AIM OF THE EXERCISE :: Only lines holding "zeta" are needed; copy each of them from the data below.

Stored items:
►

Lemma rb_byte_spec b L p i j :
  rb_inv b -> luaL_checkudata L 1 ringbuffer_mt = Done p ->
  luaL_optinteger L 2 1 = Done i -> luaL_optinteger L 3 i = Done j ->
  rb_byte L b = Done (b, (fun c => VInt (uchar c)) <$> lua_string_sub (content b) i j).
Proof.
  intros Hb Hp Ei Ej. assert (is_integer i) as Hi by (eapply optinteger_range, Ei; range).
  pose proof (optinteger_range _ _ _ _ Hi Ej) as Hj. pose proof Hb as [].
  unfold rb_byte. rewrite Hp. simpl. rewrite Ei. simpl. rewrite Ej. simpl.
  rewrite calc_splice_positions_spec by done. cbv zeta.
  pose proof (zlen_content b Hb) as Hl.
  destruct (Z.leb_spec (lua_sub_start (blen b) i) (lua_sub_end (blen b) j)).
  2: { by rewrite lua_string_sub_empty by (rewrite Hl; done). }
  destruct (splice_slices b (lua_sub_start (blen b) i - 1) (lua_sub_end (blen b) j))
    as (Hws & Hwe & Hs); [done| | |].
  { split; [|lia]. unfold lua_sub_start. zcase. }
  { unfold lua_sub_end. zcase. }
  unfold lua_string_sub. rewrite Hl.
  replace (_ - _ + 1) with (lua_sub_end (blen b) j - (lua_sub_start (blen b) i - 1)) by lia.
  set (we := ring_index b (lua_sub_end (blen b) j)) in *.
  set (ws := ring_index b (lua_sub_start (blen b) i - 1)) in *.
  destruct (Z.leb_spec we ws).
  - rewrite long_small by range.
    rewrite !push_bytes_spec; rewrite ?Z.sub_0_r; [|lia..]. simpl.
    by rewrite <- fmap_app, Hs.
  - rewrite push_bytes_spec, Hs; [done|lia..].
Qed.

Lemma in_content_spec b n :
  BoolSpec (0 <= n <= blen b) (~ 0 <= n <= blen b) ((0 <=? n) && (n <=? blen b)).
Proof. destruct (Z.leb_spec 0 n), (Z.leb_spec n (blen b)); constructor; lia. Qed.

End refinement.

(** ** Searching *)

(** [k] is the least position of the content where [s] occurs. *)
Definition first_occurrence (q s : bytes) (k : Z) : Prop :=
  0 <= k /\ slice q k (zlen s) = s /\ forall k', 0 <= k' < k -> slice q k' (zlen s) <> s.

Definition no_occurrence (q s : bytes) : Prop :=
  forall k, 0 <= k -> slice q k (zlen s) <> s.

Section searching.
Implicit Types (b : ringbuffer).

Lemma ring_get_spec b k :
  rb_inv b -> 0 <= k <= alen b -> ring_get b k = Done (ring_at b k).
Proof.
  intros [] Hk. unfold ring_get. rewrite size_small by range.
  rewrite mem_get_lookup_total; [done|]. rewrite inv_buffer0. apply Z.mod_pos_bound. lia.
Qed.

Lemma content_ring_at b k :
  0 <= k < blen b -> content b !! Z.to_nat k = Some (ring_at b k).
Proof. intros. rewrite content_lookup, decide_True by lia. do 2 f_equal. lia. Qed.

Lemma find_match_spec b i j js :
  rb_inv b -> 0 <= i -> 0 <= j -> i + j + zlen js <= blen b ->
  find_match b i j js = Done (bool_decide (slice (content b) (i + j) (zlen js) = js)).
Proof.
  intros Hb Hi. pose proof Hb as []. revert j. induction js as [|c js IH]; intros j Hj Hl; cbn [find_match].
  { rewrite bool_decide_eq_true_2; [done|]. by rewrite slice_nil. }
  rewrite zlen_cons in *. pose proof (zlen_nonneg js).
  rewrite ring_get_spec by (done || lia). simpl.
  rewrite (slice_cons _ _ _ (ring_at b (i + j))) by (lia || apply content_ring_at; lia).
  destruct (Z.eqb_spec (ring_at b (i + j)) c) as [->|].
  - rewrite IH by lia. f_equal. replace (i + (j + 1)) with (i + j + 1) by lia.
    apply bool_decide_ext. split; [by intros ->|by intros [= ?]].
  - rewrite bool_decide_eq_false_2; [done|]. by intros [= ?].
Qed.

(** One iteration of the outer loop tests the pattern at position [i]. *)
Lemma find_loop_step fuel b s i :
  rb_inv b -> s <> [] -> 0 <= i -> i + zlen s <= blen b ->
  find_loop (S fuel) b s (zlen s) i =
    if decide (slice (content b) i (zlen s) = s) then Done (cint (i + zlen s))
    else find_loop fuel b s (zlen s) (i + 1).
Proof.
  intros Hb Hs Hi Hl. pose proof Hb as []. destruct s as [|c s]; [done|].
  pose proof (zlen_nonneg s). pose proof (zlen_cons c s) as E.
  cbn [find_loop]. unfold c_str; cbn [app mem_get].
  rewrite (size_small (blen b - _)), (size_small (i + 1)), (size_small (i + _)) by range.
  zcase. rewrite ring_get_spec by (done || lia). simpl.
  rewrite E, (slice_cons _ _ _ (ring_at b i)) by (lia || apply content_ring_at; lia).
  change (mem_get _ 0) with (Done c). simpl.
  destruct (Z.eqb_spec (ring_at b i) c) as [->|].
  - rewrite drop_0, find_match_spec by (done || lia). simpl.
    case_bool_decide; case_decide; congruence.
  - rewrite decide_False by (by intros [= ?]). done.
Qed.
(** ** Groups *)

(** The alphabet character of a sextet. *)
Definition letter (v : Z) : Z := code !!! Z.to_nat v.

Definition is_sextet (v : Z) : Prop := 0 <= v < 64.

(** Induction by groups of three bytes. *)
Lemma list_groups_ind (P : bytes -> Prop) :
  P [] -> (forall x, P [x]) -> (forall x y, P [x; y]) ->
  (forall x y z l, P l -> P (x :: y :: z :: l)) -> forall l, P l.
Proof.
  intros H0 H1 H2 H3. fix IH 1. intros [|x [|y [|z l]]]; [done..|]. apply H3, IH.
Qed.

(** Facts about all 64 sextets and all 256 bytes, by evaluation ([forall_range]). *)
Lemma strchr_letter v : is_sextet v -> strchr_code (letter v) = Some v.
Proof. apply (forall_range 64 (fun v => strchr_code (letter v) = Some v)). by vm_compute. Qed.

Lemma letter_plain v :
  is_sextet v -> (letter v =? 61) = false /\ (letter v =? 0) = false /\ is_ignored (letter v) = false.
Proof.
  apply (forall_range 64 (fun v =>
    (letter v =? 61) = false /\ (letter v =? 0) = false /\ is_ignored (letter v) = false)).
  by vm_compute.
Qed.

Lemma bits_of_byte c :
  is_byte c ->
  bits_val (take 6 (byte_bits c)) = c / 4 /\ bits_val (drop 6 (byte_bits c)) = c mod 4
  /\ bits_val (take 4 (byte_bits c)) = c / 16 /\ bits_val (drop 4 (byte_bits c)) = c mod 16
  /\ bits_val (take 2 (byte_bits c)) = c / 64 /\ bits_val (drop 2 (byte_bits c)) = c mod 64.
Proof.
  apply (forall_range 256 (fun c =>
    bits_val (take 6 (byte_bits c)) = c / 4 /\ bits_val (drop 6 (byte_bits c)) = c mod 4
    /\ bits_val (take 4 (byte_bits c)) = c / 16 /\ bits_val (drop 4 (byte_bits c)) = c mod 16
    /\ bits_val (take 2 (byte_bits c)) = c / 64 /\ bits_val (drop 2 (byte_bits c)) = c mod 64)).
  by vm_compute.
Qed.

Lemma bits_val_app l k : bits_val (l ++ k) = bits_val l * 2 ^ zlen k + bits_val k.
Proof.
  induction k as [|b k IH] using rev_ind.
  { rewrite app_nil_r. unfold zlen; simpl. change (bits_val []) with 0. lia. }
  rewrite app_assoc. unfold bits_val in *.
  rewrite (foldl_app _ (l ++ k)), (foldl_app _ k). cbn [foldl]. rewrite IH, zlen_app.
  change (zlen [b]) with 1. rewrite Z.pow_add_r by (apply zlen_nonneg || done). lia.
Qed.

Lemma bits_val_join l k m :
  2 ^ zlen k = m -> bits_val l * m + bits_val k = bits_val (l ++ k).
Proof. intros <-. symmetry. apply bits_val_app. Qed.

(** The sextets of a group, as numbers. *)
Definition sextet1 (c1 : Z) : Z := c1 / 4.
Definition sextet2 (c1 c2 : Z) : Z := c1 mod 4 * 16 + c2 / 16.
Definition sextet3 (c2 c3 : Z) : Z := c2 mod 16 * 4 + c3 / 64.
Definition sextet4 (c3 : Z) : Z := c3 mod 64.

Lemma sextet_ranges c1 c2 c3 :
  is_byte c1 -> is_byte c2 -> is_byte c3 ->
  is_sextet (sextet1 c1) /\ is_sextet (sextet2 c1 c2) /\ is_sextet (sextet3 c2 c3)
  /\ is_sextet (sextet4 c3).
Proof.
  unfold is_byte, is_sextet, sextet1, sextet2, sextet3, sextet4. intros.
  Z.to_euclidean_division_equations. lia.
Qed.

Lemma sextets_group c1 c2 c3 bs :
  is_byte c1 -> is_byte c2 -> is_byte c3 ->
  sextets (byte_bits c1 ++ byte_bits c2 ++ byte_bits c3 ++ bs)
  = sextet1 c1 :: sextet2 c1 c2 :: sextet3 c2 c3 :: sextet4 c3 :: sextets bs.
Proof.
  intros (E1&E2&_)%bits_of_byte (_&_&E3&E4&_)%bits_of_byte (_&_&_&_&E5&E6)%bits_of_byte.
  unfold sextet1, sextet2, sextet3, sextet4. rewrite <- E1, <- E2, <- E3, <- E4, <- E5, <- E6.
  rewrite (bits_val_join (drop 6 (byte_bits c1)) (take 4 (byte_bits c2)) 16) by done.
  by rewrite (bits_val_join (drop 4 (byte_bits c2)) (take 2 (byte_bits c3)) 4) by done.
Qed.

Lemma sextets_one c1 :
  is_byte c1 -> sextets (byte_bits c1) = [sextet1 c1; sextet2 c1 0].
Proof.
  intros (E1&E2&_)%bits_of_byte. unfold sextet1, sextet2. rewrite <- E1, <- E2.
  change (0 / 16) with (bits_val [false; false; false; false]).
  by rewrite (bits_val_join (drop 6 (byte_bits c1)) _ 16) by done.
Qed.

Lemma sextets_two c1 c2 :
  is_byte c1 -> is_byte c2 ->
  sextets (byte_bits c1 ++ byte_bits c2) = [sextet1 c1; sextet2 c1 c2; sextet3 c2 0].
Proof.
  intros (E1&E2&_)%bits_of_byte (_&_&E3&E4&_)%bits_of_byte.
  unfold sextet1, sextet2, sextet3. rewrite <- E1, <- E2, <- E3, <- E4.
  rewrite (bits_val_join (drop 6 (byte_bits c1)) (take 4 (byte_bits c2)) 16) by done.
  change (0 / 64) with (bits_val [false; false]).
  by rewrite (bits_val_join (drop 4 (byte_bits c2)) _ 4) by done.
Qed.

(** What the C code computes from the 24-bit [tuple]. *)
Lemma tuple_sextets c1 c2 c3 :
  is_byte c1 -> is_byte c2 -> is_byte c3 ->
  let t := c3 + 256 * (c2 + 256 * c1) in
  t mod 64 = sextet4 c3 /\ t / 64 mod 64 = sextet3 c2 c3
  /\ t / 64 / 64 mod 64 = sextet2 c1 c2 /\ t / 64 / 64 / 64 mod 64 = sextet1 c1.
Proof.
  unfold is_byte, sextet1, sextet2, sextet3, sextet4. intros.
  Z.to_euclidean_division_equations. lia.
Qed.

Lemma base64_encode_letters c1 c2 c3 n :
  is_byte c1 -> is_byte c2 -> is_byte c3 -> 1 <= n <= 3 ->
  base64_encode c1 c2 c3 n
  = take (Z.to_nat (n + 1)) [letter (sextet1 c1); letter (sextet2 c1 c2); letter (sextet3 c2 c3);
                             letter (sextet4 c3)]
    ++ replicate (Z.to_nat (3 - n)) 61.
Proof.
  intros H1 H2 H3 Hn. destruct (tuple_sextets c1 c2 c3) as (E4 & E3 & E2 & E1); [done..|].
  unfold base64_encode. cbv zeta in *. unfold letter.
  rewrite <- E1, <- E2, <- E3, <- E4. set (t := c3 + _).
  assert (n = 1 \/ n = 2 \/ n = 3) as [->|[->| ->]] by lia; reflexivity.
Qed.

Lemma rfc4648_group c1 c2 c3 s :
  is_byte c1 -> is_byte c2 -> is_byte c3 ->
  rfc4648 (c1 :: c2 :: c3 :: s)
  = [letter (sextet1 c1); letter (sextet2 c1 c2); letter (sextet3 c2 c3); letter (sextet4 c3)]
    ++ rfc4648 s.
Proof.
  intros H1 H2 H3. unfold rfc4648.
  change (string_bits (c1 :: c2 :: c3 :: s))
    with (byte_bits c1 ++ byte_bits c2 ++ byte_bits c3 ++ string_bits s).
  rewrite sextets_group by done. cbn [fmap list_fmap]. unfold letter. simpl. do 4 f_equal.
  f_equal. f_equal. f_equal. rewrite !zlen_cons. set (q := zlen _).
  Z.to_euclidean_division_equations. lia.
Qed.

Lemma rfc4648_one c1 :
  is_byte c1 -> rfc4648 [c1] = base64_encode c1 0 0 1.
Proof.
  intros. rewrite base64_encode_letters by (done || unfold is_byte; lia).
  unfold rfc4648. change (string_bits [c1]) with (byte_bits c1 ++ []).
  rewrite app_nil_r, sextets_one by done. done.
Qed.

Lemma rfc4648_two c1 c2 :
  is_byte c1 -> is_byte c2 -> rfc4648 [c1; c2] = base64_encode c1 c2 0 2.
Proof.
  intros. rewrite base64_encode_letters by (done || unfold is_byte; lia).
  unfold rfc4648. change (string_bits [c1; c2]) with (byte_bits c1 ++ byte_bits c2 ++ []).
  rewrite app_nil_r, sextets_two by done. done.
Qed.

(** ** The encoder computes RFC 4648 *)

(** The tail that [Lbase64_encode] writes after the groups, from the memory left. *)
Definition encode_tail (l : Z) (s : bytes) : outcome bytes :=
  match l mod 3 with
  | 1 => s0 ← mem_get s 0; Done (base64_encode s0 0 0 1)
  | 2 => s0 ← mem_get s 0; s1 ← mem_get s 1; Done (base64_encode s0 s1 0 2)
  | _ => Done []
  end.

Lemma encode_groups_spec s :
  bytes_ok s ->
  exists b s' tail, encode_groups (Z.to_nat (zlen s / 3)) (c_str s) = Done (b, s')
    /\ encode_tail (zlen s) s' = Done tail /\ b ++ tail = rfc4648 s.
Proof.
  induction s as [|x|x y|x y z s IH] using list_groups_ind; intros Hs.
  - by exists [], (c_str []), [].
  - apply Forall_cons in Hs as [Hx _]. exists [], (c_str [x]), (base64_encode x 0 0 1).
    by rewrite rfc4648_one.
  - apply Forall_cons in Hs as [Hx [Hy _]%Forall_cons].
    exists [], (c_str [x; y]), (base64_encode x y 0 2). by rewrite rfc4648_two.
  - apply Forall_cons in Hs as [Hx [Hy [Hz Hs]%Forall_cons]%Forall_cons].
    destruct (IH Hs) as (b & s' & tail & Hb & Ht & E).
    pose proof (zlen_nonneg s) as Hn.
    assert (zlen (x :: y :: z :: s) = zlen s + 1 * 3) as El by (rewrite !zlen_cons; lia).
    exists (base64_encode x y z 3 ++ b), s', tail.
    rewrite El, Z.div_add by done.
    replace (Z.to_nat (zlen s / 3 + 1)) with (S (Z.to_nat (zlen s / 3)))
      by (pose proof (Z.div_pos (zlen s) 3); lia).
    unfold encode_tail in *. rewrite Z.mod_add by done.
    split_and!; [|done|].
    + cbn [encode_groups]. change (c_str (x :: y :: z :: s)) with (x :: y :: z :: c_str s).
      change (mem_get _ 0) with (Done x). change (mem_get _ 1) with (Done y).
      change (mem_get _ 2) with (Done z). cbn [mbind outcome_bind drop].
      by rewrite drop_0, Hb.
    + rewrite <- app_assoc, E, rfc4648_group by done.
      rewrite base64_encode_letters by (done || lia). done.
Qed.

(** ** Decoding a group of letters *)

Lemma decode_letter v s t n b :
  is_sextet v -> 0 <= n < 3 -> zlen t = 4 ->
  decode_loop (letter v :: s) t n b = decode_loop s (<[Z.to_nat n := v]> t) (n + 1) b.
Proof.
  intros Hv Hn Ht. destruct (letter_plain v Hv) as (E1 & E2 & E3). cbn [decode_loop].
  rewrite E1, E2, E3, strchr_letter, mem_set_done by (done || lia).
  cbn [mbind outcome_bind]. by destruct (Z.eqb_spec (n + 1) 4); [lia|].
Qed.

Lemma decode_letter4 v s x0 x1 x2 x3 b :
  is_sextet v ->
  decode_loop (letter v :: s) [x0; x1; x2; x3] 3 b
  = decode_loop s [x0; x1; x2; v] 0 (b ++ base64_decode x0 x1 x2 v 4).
Proof.
  intros Hv. destruct (letter_plain v Hv) as (E1 & E2 & E3). cbn [decode_loop].
  by rewrite E1, E2, E3, strchr_letter by done.
Qed.

(** The first letters of a group fill the cells. *)
Lemma decode_letters2 v1 v2 s x0 x1 x2 x3 b :
  is_sextet v1 -> is_sextet v2 ->
  decode_loop (letter v1 :: letter v2 :: s) [x0; x1; x2; x3] 0 b
  = decode_loop s [v1; v2; x2; x3] 2 b.
Proof. intros. by rewrite (decode_letter _ _ _ 0), (decode_letter _ _ _ (0 + 1)). Qed.

Lemma decode_letters3 v1 v2 v3 s x0 x1 x2 x3 b :
  is_sextet v1 -> is_sextet v2 -> is_sextet v3 ->
  decode_loop (letter v1 :: letter v2 :: letter v3 :: s) [x0; x1; x2; x3] 0 b
  = decode_loop s [v1; v2; v3; x3] 3 b.
Proof. intros. by rewrite decode_letters2, (decode_letter _ _ _ 2). Qed.

Lemma decode_bytes c1 c2 c3 :
  is_byte c1 -> is_byte c2 -> is_byte c3 ->
  base64_decode (sextet1 c1) (sextet2 c1 c2) (sextet3 c2 c3) (sextet4 c3) 4 = [c1; c2; c3].
Proof.
  intros H1 H2 H3. unfold base64_decode.
  set (t := sextet4 c3 + _). assert (t = c3 + 256 * (c2 + 256 * c1)) as ->.
  { unfold t, sextet1, sextet2, sextet3, sextet4, is_byte in *.
    Z.to_euclidean_division_equations. lia. }
  unfold is_byte, wrap_u in *. rewrite !Z.shiftr_div_pow2 by done.
  cbn [take Z.to_nat]. change (Z.to_nat (4 - 1)) with 3%nat. cbn [take].
  f_equal; [|f_equal; [|f_equal]]; Z.to_euclidean_division_equations; lia.
Qed.

(** The decoder's array has four cells. *)
Definition cells (t : bytes) : Prop := zlen t = 4.
(* ===== verification/Icu.v ===== *)
(** * util-src/encodings.c compiled with USE_STRINGPREP_ICU

    The ICU functions are the fields of the class [Icu]; [IcuSpec] states what their
    documentation says of them, [IcuBounds] only that a successful call reports a length
    within the buffer it filled.  The theorems: every function stays inside its buffers and
    returns at most 1024 bytes, and the stringprep functions return [stringprep_result]; when
    [init_icu] prints nothing, everything it opens is open. *)

From stdpp Require Import base tactics numbers list strings.
From Stdlib Require Import ZArith Lia.
From S2P Require Import Prelude LuaApi Utf8 Stringprep.

Local Open Scope Z_scope.

(** ** The library *)

(** An output buffer is the list of the units written; lengths and [UErrorCode] are ints.
    [u_strFromUTF8 cap src srclen err] reads [srclen] bytes of the memory [src], and the
    other functions take exactly the units they read. *)
Class Icu := {
  USPREP_ALLOW_UNASSIGNED : Z;
  UIDNA_DEFAULT : Z;
  UIDNA_USE_STD3_RULES : Z;
  u_strFromUTF8 : Z -> bytes -> Z -> Z -> list Z * Z * Z;
  usprep_prepare : profile -> list Z -> Z -> Z -> Z -> list Z * Z * Z;
  u_strToUTF8 : Z -> list Z -> Z -> bytes * Z * Z;
  (* options, source, capacity, error: units, length, info.errors, error *)
  uidna_nameToASCII : Z -> list Z -> Z -> Z -> list Z * Z * Z * Z;
  uidna_nameToUnicode : Z -> list Z -> Z -> Z -> list Z * Z * Z * Z;
  uspoof_getSkeleton : Z -> list Z -> Z -> Z -> list Z * Z * Z;
}.

Definition U_ZERO_ERROR : Z := 0.
Definition U_FAILURE (err : Z) : bool := 0 <? err.
Definition U_SUCCESS (err : Z) : bool := err <=? 0.

Section handlers.
Context `{LuaAux, Icu}.
Implicit Types (L : list value).

Definition icu_stringprep_prep L (p : profile) : outcome (list value) :=
  input ← luaL_checklstring L 1;
  let input_len := zlen input in
  if input_len >=? 1024 then Done [pushfail]
  else
    flags ← (if lua_isnoneornil L 2 then Done USPREP_ALLOW_UNASSIGNED
             else _ ← luaL_checktype L 2 LUA_TBOOLEAN;
                  Done (if lua_toboolean L 2 then 0 else USPREP_ALLOW_UNASSIGNED));
    let '(unprepped, unprepped_len, err) :=
      u_strFromUTF8 1024 (c_str input) (cint input_len) U_ZERO_ERROR in
    if U_FAILURE err then Done [pushfail]
    else
      src ← mem_sub unprepped 0 unprepped_len;
      let '(prepped, prepped_len, err) := usprep_prepare p src 1024 flags err in
      if U_FAILURE err then Done [pushfail]
      else
        src ← mem_sub prepped 0 prepped_len;
        let '(output, output_len, err) := u_strToUTF8 1024 src err in
        if U_SUCCESS err && (output_len <? 1024) then
          o ← mem_sub output 0 output_len;
          Done [VStr o]
        else Done [pushfail].

Definition Lstringprep_nameprep L := icu_stringprep_prep L nameprep.
Definition Lstringprep_nodeprep L := icu_stringprep_prep L nodeprep.
Definition Lstringprep_resourceprep L := icu_stringprep_prep L resourceprep.
Definition Lstringprep_saslprep L := icu_stringprep_prep L saslprep.

Definition Reg_stringprep : list (string * (list value -> outcome (list value))) :=
  [("nameprep", Lstringprep_nameprep); ("nodeprep", Lstringprep_nodeprep);
   ("resourceprep", Lstringprep_resourceprep); ("saslprep", Lstringprep_saslprep)].

(** The options of [icu_idna2008], as [init_icu] opens it. *)
Definition init_icu_options : Z := Z.lor UIDNA_DEFAULT UIDNA_USE_STD3_RULES.

Definition Lidna_to_ascii L : outcome (list value) :=
  s ← luaL_checklstring L 1;
  let '(ustr, ulen, err) := u_strFromUTF8 1024 (c_str s) (cint (zlen s)) U_ZERO_ERROR in
  if U_FAILURE err then Done [pushfail]
  else
    src ← mem_sub ustr 0 ulen;
    let '(dest, dest_len, errors, err) := uidna_nameToASCII init_icu_options src 256 err in
    if U_FAILURE err || negb (errors =? 0) then Done [pushfail]
    else
      src ← mem_sub dest 0 dest_len;
      let '(output, output_len, err) := u_strToUTF8 1024 src err in
      if U_SUCCESS err && (output_len <? 1024) then
        o ← mem_sub output 0 output_len;
        Done [VStr o]
      else Done [pushfail].

Definition Lidna_to_unicode L : outcome (list value) :=
  s ← luaL_checklstring L 1;
  let '(ustr, ulen, err) := u_strFromUTF8 1024 (c_str s) (cint (zlen s)) U_ZERO_ERROR in
  if U_FAILURE err then Done [pushfail]
  else
    src ← mem_sub ustr 0 ulen;
    let '(dest, dest_len, errors, err) := uidna_nameToUnicode init_icu_options src 1024 err in
    if U_FAILURE err || negb (errors =? 0) then Done [pushfail]
    else
      src ← mem_sub dest 0 dest_len;
      let '(output, output_len, err) := u_strToUTF8 1024 src err in
      if U_SUCCESS err && (output_len <? 1024) then
        o ← mem_sub output 0 output_len;
        Done [VStr o]
      else Done [pushfail].

Definition Lskeleton L : outcome (list value) :=
  s ← luaL_checklstring L 1;
  let '(ustr, ulen, err) := u_strFromUTF8 1024 (c_str s) (cint (zlen s)) U_ZERO_ERROR in
  if U_FAILURE err then Done [pushfail]
  else
    src ← mem_sub ustr 0 ulen;
    let '(dest, dest_len, err) := uspoof_getSkeleton 0 src 1024 err in
    if U_FAILURE err then Done [pushfail]
    else
      src ← mem_sub dest 0 dest_len;
      let '(output, output_len, err) := u_strToUTF8 1024 src err in
      if U_SUCCESS err then
        o ← mem_sub output 0 output_len;
        Done [VStr o]
      else Done [pushfail].

Definition Reg_idna : list (string * (list value -> outcome (list value))) :=
  [("to_ascii", Lidna_to_ascii); ("to_unicode", Lidna_to_unicode)].

End handlers.

(** ** What the library promises *)

(** A successful call has written the units of the length it reports, within the buffer. *)
Definition filled {A} (cap : Z) (r : list A * Z * Z) : Prop :=
  let '(u, l, e) := r in U_FAILURE e = false -> 0 <= l <= zlen u /\ l <= cap.

Class IcuBounds (I : Icu) := {
  fromUTF8_filled cap s n e : filled cap (u_strFromUTF8 cap s n e);
  prepare_filled p s cap f e : filled cap (usprep_prepare p s cap f e);
  toUTF8_filled cap s e : filled cap (u_strToUTF8 cap s e);
  nameToASCII_filled o s cap e :
    let '(u, l, _, e') := uidna_nameToASCII o s cap e in filled cap (u, l, e');
  nameToUnicode_filled o s cap e :
    let '(u, l, _, e') := uidna_nameToUnicode o s cap e in filled cap (u, l, e');
  skeleton_filled o s cap e : filled cap (uspoof_getSkeleton o s cap e);
}.

(** [out cap units r]: the call succeeded with those units if they fit, and failed if they
    do not (U_BUFFER_OVERFLOW_ERROR). *)
Definition out {A} (cap : Z) (units : list A) (r : list A * Z * Z) : Prop :=
  let '(u, l, e) := r in
  if zlen units <=? cap then U_FAILURE e = false /\ l = zlen units /\ exists tail, u = units ++ tail
  else U_FAILURE e = true.

Definition failed {A} (r : list A * Z * Z) : Prop := let '(_, _, e) := r in U_FAILURE e = true.

Class IcuSpec (I : Icu) (R : Rfc3454) := {
  allow_unassigned : USPREP_ALLOW_UNASSIGNED <> 0;
  fromUTF8_text cap vs :
    Forall scalar vs -> zlen (utf8 vs) <= int_max ->
    out cap (utf16 vs) (u_strFromUTF8 cap (c_str (utf8 vs)) (zlen (utf8 vs)) U_ZERO_ERROR);
  fromUTF8_other cap s :
    bytes_ok s -> ~ utf8_text s -> failed (u_strFromUTF8 cap (c_str s) (zlen s) U_ZERO_ERROR);
  prepare_text p vs cap f e :
    Forall scalar vs -> U_FAILURE e = false ->
    match prepare p (bool_decide (f = USPREP_ALLOW_UNASSIGNED)) vs with
    | Some ws => out cap (utf16 ws) (usprep_prepare p (utf16 vs) cap f e)
    | None => failed (usprep_prepare p (utf16 vs) cap f e)
    end;
  toUTF8_text cap ws e :
    Forall scalar ws -> U_FAILURE e = false -> out cap (utf8 ws) (u_strToUTF8 cap (utf16 ws) e);
}.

◄

TASK OUTPUT ::
  rewrite calc_splice_positions_spec by done. cbv zeta.
  unfold base64_encode. cbv zeta in *. unfold letter.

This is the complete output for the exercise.